TASK GOAL -
Please return every line in the following data that includes the string "never".
═════ DATASET EXCERPTS
Lemma chains_from_distinct (fuel : nat) (all : list CausalRelation.t) :
  forall todo chains visited result,
    (forall rel, In rel todo -> In rel all) ->
    chains_from fuel (_build_causal_graph all) all todo chains visited = Some result ->
    Forall distinct_ends chains -> Forall distinct_ends result.
Proof.
  induction todo as [|rel todo IH]; intros chains visited result Hall; simpl.
  - intros H Hc. injection H as <-. exact Hc.
  - assert (Hall' : forall r, In r todo -> In r all) by (intros r Hr; apply Hall; right; exact Hr).
    destruct (mem (CausalRelation.cause rel) visited).
    + apply IH. exact Hall'.
    + destruct (_trace_chain fuel (CausalRelation.cause rel) (_build_causal_graph all) [])
        as [[chain v']|] eqn:E; [|discriminate].
      intros H Hc. apply IH in H; [exact H|exact Hall'|].
      destruct (1 <? length chain); [|exact Hc].
      apply Forall_app. split; [exact Hc|]. constructor; [|constructor].
      apply trace_chain_fresh in E.
      * destruct E as (Hnd & _). unfold distinct_ends. rewrite create_chain_relations.
        apply links_distinct. exact Hnd.
      * apply build_graph_closed.
      * reflexivity.
      * apply has_key_iff. destruct (build_graph_spec all) as (_ & Hkeys & _).
        apply Hkeys. exists rel. split; [apply Hall; left; reflexivity|].
        left. reflexivity.
Qed.

End SimpleChains.

(** X22. No chain of [build_causal_chain] holds two relations with the same
    cause, nor two with the same effect: the nodes of a chain are visited
    once each, so of the relations that leave a node where the graph
    branches, or that close a cycle, a chain keeps at most one. *)
Theorem chain_relations_distinct_ends :
  forall relations : list CausalRelation.t,
    Forall distinct_ends (CausalReasoner.build_causal_chain relations).
Proof.
  intros relations.
  unfold CausalReasoner.build_causal_chain, CausalReasoner.build_causal_chain_fuel.
  destruct relations as [|rel relations]; [constructor|].
  set (all := rel :: relations).
  destruct (CausalReasoner.chains_from (CausalReasoner.enough_fuel all)
              (CausalReasoner._build_causal_graph all) all all [] []) as [result|] eqn:E;
    [|constructor].
  apply chains_from_distinct in E; [exact E|auto|constructor].
Qed.
Definition in_range (c : ascii) (rg : ascii * ascii) : bool :=
  (nat_of_ascii (fst rg) <=? nat_of_ascii c)%nat
  && (nat_of_ascii c <=? nat_of_ascii (snd rg))%nat.

Definition in_class (members : list ascii) (ranges : list (ascii * ascii))
    (c : ascii) : bool :=
  existsb (Ascii.eqb c) members || existsb (in_range c) ranges.

(** [run r s]: the rest of [s] after a match of [r] at its start. *)
Fixpoint run (r : regex) (s : string) : option string :=
  match r with
  | Lit c =>
      match s with
      | String c' s' => if Ascii.eqb c' c then Some s' else None
      | EmptyString => None
      end
  | Class members ranges =>
      match s with
      | String c' s' => if in_class members ranges c' then Some s' else None
      | EmptyString => None
      end
  | Rep n r' =>
      (fix iter (k : nat) (t : string) : option string :=
         match k with
         | O => Some t
         | S k' => match run r' t with
                   | Some t' => iter k' t'
                   | None => None
                   end
         end) n s
  | Cat r1 r2 =>
      match run r1 s with
      | Some t => run r2 t
      | None => None
      end
  end.

(** [MatchString] for a pattern anchored as [^r$]. *)
Definition MatchAnchored (r : regex) (s : string) : bool :=
  match run r s with
  | Some EmptyString => true
  | _ => false
  end.

End Regexp.

(** ** [IsValidUUID] *)

Section UUID.
Import Regexp.
Local Open Scope char_scope.

(** [[a-fA-F0-9]] *)
Definition hex_class : regex := Class [] [("a", "f"); ("A", "F"); ("0", "9")].

(** [[8|9|aA|bB]]: inside brackets the bar is an ordinary member. *)
Definition variant_class : regex :=
  Class ["8"; "|"; "9"; "|"; "a"; "A"; "|"; "b"; "B"] [].

(** ^[a-fA-F0-9]{8}-[a-fA-F0-9]{4}-4[a-fA-F0-9]{3}-[8|9|aA|bB][a-fA-F0-9]{3}-[a-fA-F0-9]{12}$ *)
Definition uuid_regex : regex :=
  Cat (Rep 8 hex_class)
 (Cat (Lit "-")
 (Cat (Rep 4 hex_class)
 (Cat (Lit "-")
 (Cat (Lit "4")
 (Cat (Rep 3 hex_class)
 (Cat (Lit "-")
 (Cat variant_class
 (Cat (Rep 3 hex_class)
 (Cat (Lit "-")
      (Rep 12 hex_class)))))))))).

Definition IsValidUUID (uuid : string) : bool := MatchAnchored uuid_regex uuid.
End UUID.

(** ** [scaleData] *)

Definition scaleData (metricID unit : string) (value : float) : float :=
  if Strings.Equal unit "MicroSecond"
     || Strings.Contains metricID "builtin:service.response.time"
  then (value / 1000)%float
  else if Strings.Equal unit "Byte"
  then (value / 1024)%float
  else value.

(** ** Formatting helpers ([fmt], [strconv]) *)

(** [%d] and [strconv.Itoa]. *)
Definition Itoa (n : Z) : string := NilZero.string_of_int (Z.to_int n).

(** [float64(n)] for an [int] [n]. *)
Definition float64_of_int (n : Z) : float :=
  if n <? 0 then (- PrimFloat.of_uint63 (Uint63.of_Z (- n)))%float
  else PrimFloat.of_uint63 (Uint63.of_Z n).

(** ** Data model *)

(** [time.Time], as seconds since the epoch. *)
Definition Time : Type := Z.

Module MetricQueryResultNumbers.
Record t : Type := mk {
  Dimensions : list string;
  DimensionMap : gmap string string;
  Timestamps : list Z;
  Values : list float
}.
End MetricQueryResultNumbers.

Module MetricQueryResultValues.
Record t : Type := mk {
  MetricID : string;
  Data : list MetricQueryResultNumbers.t
}.
End MetricQueryResultValues.

(** A decoded JSON value of a USQL row ([interface{}] in the source). *)
Inductive json_value : Type :=
| JNumber (f : float)
| JString (s : string)
| JOther.

Module DTUSQLResult.
Record t : Type := mk {
  ExtrapolationLevel : Z;
  ColumnNames : list string;
  Values : list (list json_value)
}.
End DTUSQLResult.

Module SLI.
Record t : Type := mk {
  SpecVersion : string;
  Indicators : gmap string string
}.
End SLI.

Module Criterion.
Record t : Type := mk { Value : string; Evaluator : string }.
End Criterion.

(** The nested filters of a nested filter are never read and are left out. *)
Module NestedFilterDataExplorer.
Record t : Type := mk {
  Filter : string;
  FilterType : string;
  FilterOperator : string;
  Criteria : list Criterion.t
}.
End NestedFilterDataExplorer.

Module FilterBy.
Record t : Type := mk {
  FilterOperator : string;
  NestedFilters : list NestedFilterDataExplorer.t;
  Criteria : list Criterion.t
}.
End FilterBy.

Module DataExplorerQuery.
Record t : Type := mk {
  ID : string;
  Metric : string;
  SpaceAggregation : string;
  TimeAggregation : string;
  SplitBy : list string;
  FilterBy : option FilterBy.t
}.
End DataExplorerQuery.

Module SeriesDimension.
Record t : Type := mk {
  ID : string;
  Name : string;
  Values : list string;
  EntityDimension : bool
}.
End SeriesDimension.

Module ChartSeries.
Record t : Type := mk {
  Metric : string;
  Aggregation : string;
  Percentile : json_value;
  Type_ : string;
  EntityType : string;
  Dimensions : list SeriesDimension.t;
  AggregationRate : string
}.
End ChartSeries.

Module DashboardStub.
Record t : Type := mk { ID : string; Name : string; Owner : string }.
End DashboardStub.

Module DynatraceDashboards.
Record t : Type := mk { Dashboards : list DashboardStub.t }.
End DynatraceDashboards.

Module ManagementZone.
Record t : Type := mk { ID : string; Name : string }.
End ManagementZone.

Module DashboardFilter.
Record t : Type := mk {
  Timeframe : string;
  ManagementZone : option ManagementZone.t
}.
End DashboardFilter.

Module FilterConfig.
Record t : Type := mk {
  Type_ : string;
  CustomName : string;
  DefaultName : string;
  Series : list ChartSeries.t;       (* ChartConfig.Series *)
  FiltersPerEntityType : gmap string (gmap string (list string))
}.
End FilterConfig.

Module Tile.
Record t : Type := mk {
  Name : string;
  TileType : string;
  Configured : bool;
  Query : string;
  Type_ : string;
  CustomName : string;
  Markdown : string;
  TileFilter : DashboardFilter.t;
  Queries : list DataExplorerQuery.t;
  AssignedEntities : list string;
  FilterConfig : FilterConfig.t
}.
End Tile.

(** The fields of the dashboard no function reads (versions, sharing
    details, tile bounds) are left out. *)
Module DynatraceDashboard.
Record t : Type := mk {
  ID : string;
  Name : string;
  Owner : string;
  DashboardFilter : option DashboardFilter.t;   (* DashboardMetadata.DashboardFilter *)
  Tags : list string;
  Tiles : list Tile.t
}.
End DynatraceDashboard.

Module DimensionDefinition.
Record t : Type := mk {
  Name : string;
  Type_ : string;
  Key : string;
  DisplayName : string
}.
End DimensionDefinition.

Module MetricDefinition.
Record t : Type := mk {
  MetricID : string;
  DisplayName : string;
  Description : string;
  Unit : string;
  AggregationTypes : list string;
  Transformations : list string;
  DefaultAggregationType : string;             (* DefaultAggregation.Type *)
  DimensionDefinitions : list DimensionDefinition.t;
  EntityType : list string
}.
End MetricDefinition.

Module DynatraceSLOResult.
Record t : Type := mk {
  ID : string;
  Name : string;
  EvaluatedPercentage : float;
  Error : string;
  TargetSuccessOLD : float;
  TargetWarningOLD : float;
  Target : float;
  Warning : float
}.
End DynatraceSLOResult.

(** [error.code] and [error.message] of the backend's error envelope. *)
Module DtEnvAPIv2Error.
Record t : Type := mk { Code : Z; Message : string }.
End DtEnvAPIv2Error.

Module DynatraceMetricsQueryResult.
Record t : Type := mk {
  TotalCount : Z;
  NextPageKey : string;
  Result : list MetricQueryResultValues.t
}.
End DynatraceMetricsQueryResult.

(** The problem and security-problem lists themselves are never read. *)
Module DynatraceProblemQueryResult.
Record t : Type := mk { TotalCount : Z; PageSize : Z }.
End DynatraceProblemQueryResult.

Module DynatraceSecurityProblemQueryResult.
Record t : Type := mk { TotalCount : Z; PageSize : Z; NextPageKey : string }.
End DynatraceSecurityProblemQueryResult.

(** *** Types of the keptn libraries *)

(** [keptnv2.SLIFilter] *)
Module SLIFilter.
Record t : Type := mk { Key : string; Value : string }.
End SLIFilter.

(** [keptnv2.SLIResult] *)
Module SLIResult.
Record t : Type := mk {
  Metric : string;
  Value : float;
  Success : bool;
  Message : string
}.
End SLIResult.

(** [keptncommon.SLOCriteria] *)
Module SLOCriteria.
Record t : Type := mk { Criteria : list string }.
End SLOCriteria.

(** [keptncommon.SLO] *)
Module SLO.
Record t : Type := mk {
  SLI : string;
  Pass : list SLOCriteria.t;
  Warning : list SLOCriteria.t;
  Weight : Z;
  KeySLI : bool
}.
End SLO.

(** [keptncommon.SLOScore] *)
Module SLOScore.
Record t : Type := mk { Pass : string; Warning : string }.
End SLOScore.

(** [keptncommon.SLOComparison] *)
Module SLOComparison.
Record t : Type := mk {
  CompareWith : string;
  IncludeResultWithScore : string;
  NumberOfComparisonResults : Z;
  AggregateFunction : string
}.
End SLOComparison.

(** [keptncommon.ServiceLevelObjectives] *)
Module ServiceLevelObjectives.
Record t : Type := mk {
  Objectives : list SLO.t;
  TotalScore : SLOScore.t;
  Comparison : SLOComparison.t
}.
End ServiceLevelObjectives.

(** Modelled from the spec: [common_sli.BaseKeptnEvent], the delivery-context
    object "providing project/stage/service/deployment/test-strategy names and
    a label map"; its declaration is not among the sources. *)
Module BaseKeptnEvent.
Record t : Type := mk {
  Project : string;
  Stage : string;
  Service : string;
  Deployment : string;
  TestStrategy : string;
  Labels : gmap string string
}.
End BaseKeptnEvent.

Module Handler.
Record t : Type := mk {
  ApiURL : string;
  KeptnEvent : BaseKeptnEvent.t;
  Headers : gmap string string;
  CustomQueries : gmap string string;
  CustomFilters : list SLIFilter.t
}.
End Handler.

(** *** [net/url] *)

(** [url.Values] with [Get] and [Add]. *)
Module Values.
Definition Get (v : gmap string (list string)) (key : string) : string :=
  match v !! key with
  | Some (x :: _) => x
  | _ => ""
  end.

(** [v[key]]: all the values of a key. *)
Definition All (v : gmap string (list string)) (key : string) : list string :=
  default [] (v !! key).

Definition Add (v : gmap string (list string)) (key value : string)
    : gmap string (list string) :=
  <[key := (All v key ++ [value])%list]> v.
End Values.

(** [url.URL]; user information is left out. *)
Module URL.
Record t : Type := mk {
  Scheme : string;
  Opaque : string;
  Host : string;
  Path : string;
  RawPath : string;
  ForceQuery : bool;
  RawQuery : string;
  Fragment : string;
  RawFragment : string
}.

Definition set_RawQuery (u : t) (q : string) : t :=
  mk (Scheme u) (Opaque u) (Host u) (Path u) (RawPath u) (ForceQuery u) q
     (Fragment u) (RawFragment u).
End URL.

(** ** The environment of the package

    The HTTP client, [encoding/json], [fmt]'s float formatting, [net/url],
    the Unicode case mapping of package [strings] and the functions of package
    [common_sli] are not part of the package this file models; the
    package's functions are defined over any behaviour of them. *)

Record Env : Type := mkEnv {
  (** [strings.ToLower] and [strings.ToUpper]: the case mapping of Unicode
      text, letter by letter of the UTF-8 encoded string. *)
  strings_ToLower : string -> string;
  strings_ToUpper : string -> string;

  (** [http.Client.Do] followed by reading the body: from the method, the URL
      and the request headers to a transport error or to the status code and
      the body. *)
  http_Do : string -> string -> gmap string string -> res (Z * string);

  (** [json.Unmarshal] at each of the types the package decodes. *)
  json_DtEnvAPIv2Error : string -> res DtEnvAPIv2Error.t;
  json_DynatraceDashboards : string -> res DynatraceDashboards.t;
  json_DynatraceDashboard : string -> res DynatraceDashboard.t;
  json_DynatraceSLOResult : string -> res DynatraceSLOResult.t;
  json_DynatraceProblemQueryResult : string -> res DynatraceProblemQueryResult.t;
  json_DynatraceSecurityProblemQueryResult :
    string -> res DynatraceSecurityProblemQueryResult.t;
  json_MetricDefinition : string -> res MetricDefinition.t;
  json_DynatraceMetricsQueryResult : string -> res DynatraceMetricsQueryResult.t;
  json_DTUSQLResult : string -> res DTUSQLResult.t;
  (** [json.MarshalIndent(dashboard, "", "  ")] and [json.Marshal(result)]. *)
  json_MarshalIndent_Dashboard : DynatraceDashboard.t -> string;
  json_Marshal_MetricQueryResultValues : MetricQueryResultValues.t -> string;

  (** [fmt]'s verb [%f], at a [float64] and at an [interface{}]. *)
  fmt_f : float -> string;
  fmt_f_value : json_value -> string;

  (** [url.Parse], [url.ParseQuery] (the values read so far and the first
      error), [Values.Encode] and [URL.String]. *)
  url_Parse : string -> res URL.t;
  url_ParseQuery : string -> gmap string (list string) * option string;
  url_Encode : gmap string (list string) -> string;
  url_String : URL.t -> string;

  (** Package [common_sli]. *)
  TimestampToString : Time -> string;
  CleanIndicatorName : string -> string;
  ReplaceKeptnPlaceholders : string -> BaseKeptnEvent.t -> string;
  ParsePassAndWarningFromString :
    string -> list string -> list string ->
    string * list SLOCriteria.t * list SLOCriteria.t * Z * bool;
  ParseMarkdownConfiguration :
    string -> ServiceLevelObjectives.t -> ServiceLevelObjectives.t;
  GetKeptnResource : BaseKeptnEvent.t -> string -> string * option string;
  DynatraceDashboardFilename : string
}.

(** Modelled from the spec: the constant [common_sli.DynatraceConfigDashboardQUERY],
    declared outside the sources; the spec calls it 'the literal sentinel
    "query"'. *)
Definition DynatraceConfigDashboardQUERY : string := "query".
══════════
OUTPUT OF THE EXERCISE -
(** The nested filters of a nested filter are never read and are left out. *)
(** The problem and security-problem lists themselves are never read. *)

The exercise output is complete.